ABOUT THIS EXERCISE:
Within the listing below, how many lines feature the word "exit"? Reply with only that number.

━━━━━━━━━━━━━━━━

(** Next on the summary starts the worker with the record as it is. *)
Lemma worker_after_summary (l : option pystr) (w : wizard) :
  current_step w = 9%Z ->
  snd (next_step stale l w) = [StartWorker (config w)].
Proof.
  intros H9. rewrite next_step_advance by lia.
  destruct (advance_cases stale l w)
    as [(w1 & Hw1 & ->)|[(E5 & _)|(E8 & _)]]; [|lia|lia].
  destruct Hw1 as [(-> & _)|(E8 & _)]; [|lia].
  destruct (show_step_render stale l (with_step (current_step w + 1)%Z w))
    as (sc & Hsc & ->); [cbn [current_step with_step]; lia|].
  cbn [current_step with_step] in Hsc. rewrite H9 in Hsc.
  injection Hsc as <-. reflexivity.
Qed.

(** C1.  The record is meant to reach the worker fully validated, with a
    user name and a computer name that match their patterns.  The checks
    of the users screen are made with [re.match] and [$], which let a final
    newline through: on any users screen whose entries pass with names that
    match in full, a newline typed after both names, Next and Next again
    start the worker, and the record it is given holds both names with
    their newlines.  Neither matches its pattern, and the record is not
    validated. *)
Theorem unmatched_names_reach_worker
        (evs : list event) (e : entries) (l1 l2 : option pystr) :
  current_step (reached stale evs) = 8%Z ->
  users (reached stale evs) = Some e -> Reach.passes e ->
  Claimed.username_fullmatch (username_entry e) = true ->
  Claimed.hostname_fullmatch (hostname_entry e) = true ->
  let summary :=
    reached stale
      (evs ++ [Type_ Username (username_entry e ++ [10]);
               Type_ Hostname (hostname_entry e ++ [10]); Next l1]) in
  snd (step stale summary (Next l2)) = [StartWorker (config summary)]
  /\ get "username" (config summary)
     = Some (PStr (username_entry e ++ [10]))
  /\ get "hostname" (config summary)
     = Some (PStr (hostname_entry e ++ [10]))
  /\ Claimed.username_fullmatch (username_entry e ++ [10]) = false
  /\ Claimed.hostname_fullmatch (hostname_entry e ++ [10]) = false
  /\ ~ Claimed.validated (config summary).
Proof.
  intros H8 Hu Hp Hname Hhost summary.
  pose proof (reachable_consistent stale evs) as Hw.
  set (w := reached stale evs) in *.
  set (e' := type_into Hostname (hostname_entry e ++ [10])
               (type_into Username (username_entry e ++ [10]) e)).
  assert (Hp' : Reach.passes e').
  { destruct Hp as (H1 & H2 & _ & H4 & H5 & _).
    unfold Reach.passes. subst e'. cbn.
    do 2 (split; [assumption|]).
    split; [apply username_re_fullmatch; right; eauto|].
    do 2 (split; [assumption|]).
    apply hostname_re_fullmatch; right; eauto. }
  assert (Hs : summary = fst (next_step stale l1 (with_users (Some e') w))).
  { assert (E1 : fst (step stale w
                        (Type_ Username (username_entry e ++ [10])))
                 = with_users
                     (Some (type_into Username (username_entry e ++ [10])
                                      e)) w).
    { cbn [step]. unfold on_screen, on_typed. now rewrite H8, Hu. }
    assert (E2 : fst (step stale
                        (with_users
                           (Some (type_into Username
                                            (username_entry e ++ [10]) e))
                           w)
                        (Type_ Hostname (hostname_entry e ++ [10])))
                 = with_users (Some e') w).
    { cbn [step]. unfold on_screen, on_typed.
      cbn [current_step users with_users]. now rewrite H8. }
    subst summary. unfold reached. rewrite run_app.
    fold (reached stale evs). fold w. cbn [run]. rewrite E1, E2.
    reflexivity. }
  assert (Hw' : Reach.consistent (with_users (Some e') w)).
  { destruct Hw as (Hc & Hn & H5 & _ & _).
    refine (conj Hc (conj Hn (conj H5 (conj _ _)))).
    - intros _. discriminate.
    - intros H. exfalso.
      change (current_step (with_users (Some e') w))
        with (current_step w) in H. lia. }
  destruct (summary_after_users l1 (with_users (Some e') w) e' Hw' H8
              eq_refl Hp') as (H9 & _ & Hcfg).
  rewrite <- Hs in H9, Hcfg.
  assert (Hun : get "username" (config summary)
                = Some (PStr (username_entry e ++ [10]))).
  { rewrite Hcfg. unfold stored_accounts.
    repeat (rewrite get_set_same || rewrite get_set_other by discriminate).
    reflexivity. }
  split; [cbn [step]; now apply worker_after_summary|].
  split; [assumption|]. split.
  { rewrite Hcfg. unfold stored_accounts.
    repeat (rewrite get_set_same || rewrite get_set_other by discriminate).
    reflexivity. }
  split; [apply newline_breaks_username|].
  split; [apply newline_breaks_hostname|].
  intros (d & r & p & u & h & _ & _ & _ & _ & _ & _ & Hu' & Hfull & _).
  rewrite Hun in Hu'. injection Hu' as <-.
  now rewrite newline_breaks_username in Hfull.
Qed.

End Worker.
(** ** Instances *)

Lemma unmatched_names_reach_worker_witness :
  ~ Claimed.validated
      (config (reached true
                 (Trial.filled
                  ++ [Type_ Username
                        (username_entry Sample.named_entries ++ [10]);
                      Type_ Hostname
                        (hostname_entry Sample.named_entries ++ [10]);
                      Next None]))).
Proof.
  refine (proj2 (proj2 (proj2 (proj2 (proj2
            (unmatched_names_reach_worker true Trial.filled
               Sample.named_entries None None _ _ _ _ _)))))).
  - vm_compute. reflexivity.
  - vm_compute. reflexivity.
  - unfold passes. simpl. repeat split; try discriminate; reflexivity.
  - reflexivity.
  - reflexivity.
Defined.

Lemma next_without_disk_stays_witness :
  next_step true None (reached true Sample.to_partition)
  = (reached true Sample.to_partition,
     [error "Please select a target disk."]).
Proof.
  refine (proj1 (next_without_disk_stays true None
                   (reached true Sample.to_partition) _ _));
    reflexivity.
Defined.

Lemma record_written_before_launch_witness :
  keys Sample.secret_record =
  ["target_disk"; "filesystem"; "desktop_environment"; "root_password";
   "username"; "user_password"; "user_fullname"; "hostname"; "language";
   "keyboard"; "timezone"; "mirror_country"; "install_nvidia";
   "install_nonfree"].
Proof.
  refine (proj2 (record_written_before_launch true
                   (Sample.to_summary (str "alice") Sample.root_secret
                                      Sample.user_secret)
                   (Next None) Sample.secret_record Sample.working_machine
                   [backend_script] Sample.quiet_backend _ _)).
  - vm_compute. left. reflexivity.
  - right. right. left. reflexivity.
Defined.

Lemma live_medium_offered_then_refused_witness :
  fst (Engine.run_engine Sample.live_usb_host
                         (Sample.request (str "/dev/sdb"))) = [].
Proof.
  refine (proj1 (proj1 (live_medium_offered_then_refused
                          Sample.live_usb_host
                          (Sample.request (str "/dev/sdb")) _))).
  reflexivity.
Defined.

Lemma final_newline_is_accepted_witness :
  fst (fst (validate_current_step
              (on_typed Username Sample.pasted_name Sample.named_screen)))
  = true.
Proof.
  refine (f_equal (fun r => fst (fst r))
            (proj1 (proj2 (final_newline_is_accepted
                             Sample.named_screen Sample.named_entries
                             _ _ _ _)))).
  - reflexivity.
  - vm_compute. reflexivity.
  - unfold passes. simpl. repeat split; try discriminate; reflexivity.
  - reflexivity.
Defined.

Lemma raised_exception_goes_unreported_witness :
  report_of (snd (installation_run true Sample.unlaunchable_machine
                                   Sample.install_screen)) = Nothing.
Proof.
  refine (proj1 (proj2 (raised_exception_goes_unreported
                          Sample.unlaunchable_machine Sample.install_screen
                          _ _))).
  - reflexivity.
  - discriminate.
Defined.

Lemma install_button_reboots_after_failure_witness :
  snd (step true
         (fst (step true
                 (fst (installation_error (str "exit status 1")
                         (after true Trial.at_install)))
                 (ClickBack None)))
         (ClickNext None))
  = [Reboot].
Proof.
  refine (f_equal snd
            (proj2 (proj2 (install_button_reboots_after_failure
                             true Trial.at_install (str "exit status 1")
                             None None _)))).
  vm_compute. reflexivity.
Defined.

Lemma users_screen_starts_blank_witness :
  exists host,
    get "hostname" (config (after true Trial.at_drivers))
    = Some (PStr host)
    /\ users (fst (happen true (after true Trial.at_drivers)
                          (User (Next None))))
       = Some (blank_entries host)
    /\ forall l,
         next_step true l
           (fst (happen true (after true Trial.at_drivers)
                        (User (Next None))))
         = (fst (happen true (after true Trial.at_drivers)
                        (User (Next None))),
            [error "Root password is required."]).
Proof.
  refine (users_screen_starts_blank true Trial.at_drivers
            (User (Next None)) _ _).
  - vm_compute. discriminate.
  - vm_compute. reflexivity.
Defined.

Lemma worker_starts_from_summary_witness :
  current_step (after true Trial.at_summary) = 9%Z.
Proof.
  refine (proj1 (worker_starts_from_summary true Trial.at_summary
                   (User (Next None))
                   (config (after true Trial.at_summary)) _)).
  vm_compute. left. reflexivity.
Defined.

Lemma back_then_next_returns_witness :
  current_step (fst (next_step true None
                       (fst (prev_step true None
                               (after true Trial.at_partition)))))
  = current_step (after true Trial.at_partition).
Proof.
  refine (proj1 (back_then_next_returns true Trial.at_partition
                   None None _)).
  vm_compute. split; [reflexivity|discriminate].
Defined.

Lemma refused_next_changes_nothing_witness :
  fst (next_step true None (reached true Sample.to_users))
  = reached true Sample.to_users.
Proof.
  refine (proj1 (refused_next_changes_nothing true None
                   (reached true Sample.to_users) _ _)).
  - vm_compute. discriminate.
  - vm_compute. reflexivity.
Defined.

Lemma no_disk_no_way_on_witness :
  (current_step (reached true Trial.stuck) <= 5)%Z.
Proof.
  refine (proj1 (no_disk_no_way_on true Trial.stuck _)).
  repeat constructor; vm_compute; reflexivity.
Defined.

Lemma log_line_sets_status_witness :
  status_update (str "[12:00:01" ++ str "] "
                 ++ str "Partitioning disk" ++ [10])
  = [After (SetStatus (strip (str "Partitioning disk" ++ [10])))].
Proof.
  refine (log_line_sets_status (str "[12:00:01")
            (str "Partitioning disk" ++ [10]) _).
  vm_compute. intuition discriminate.
Defined.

━━━━━━━━━━━━━━━━

ANSWER SECTION:
2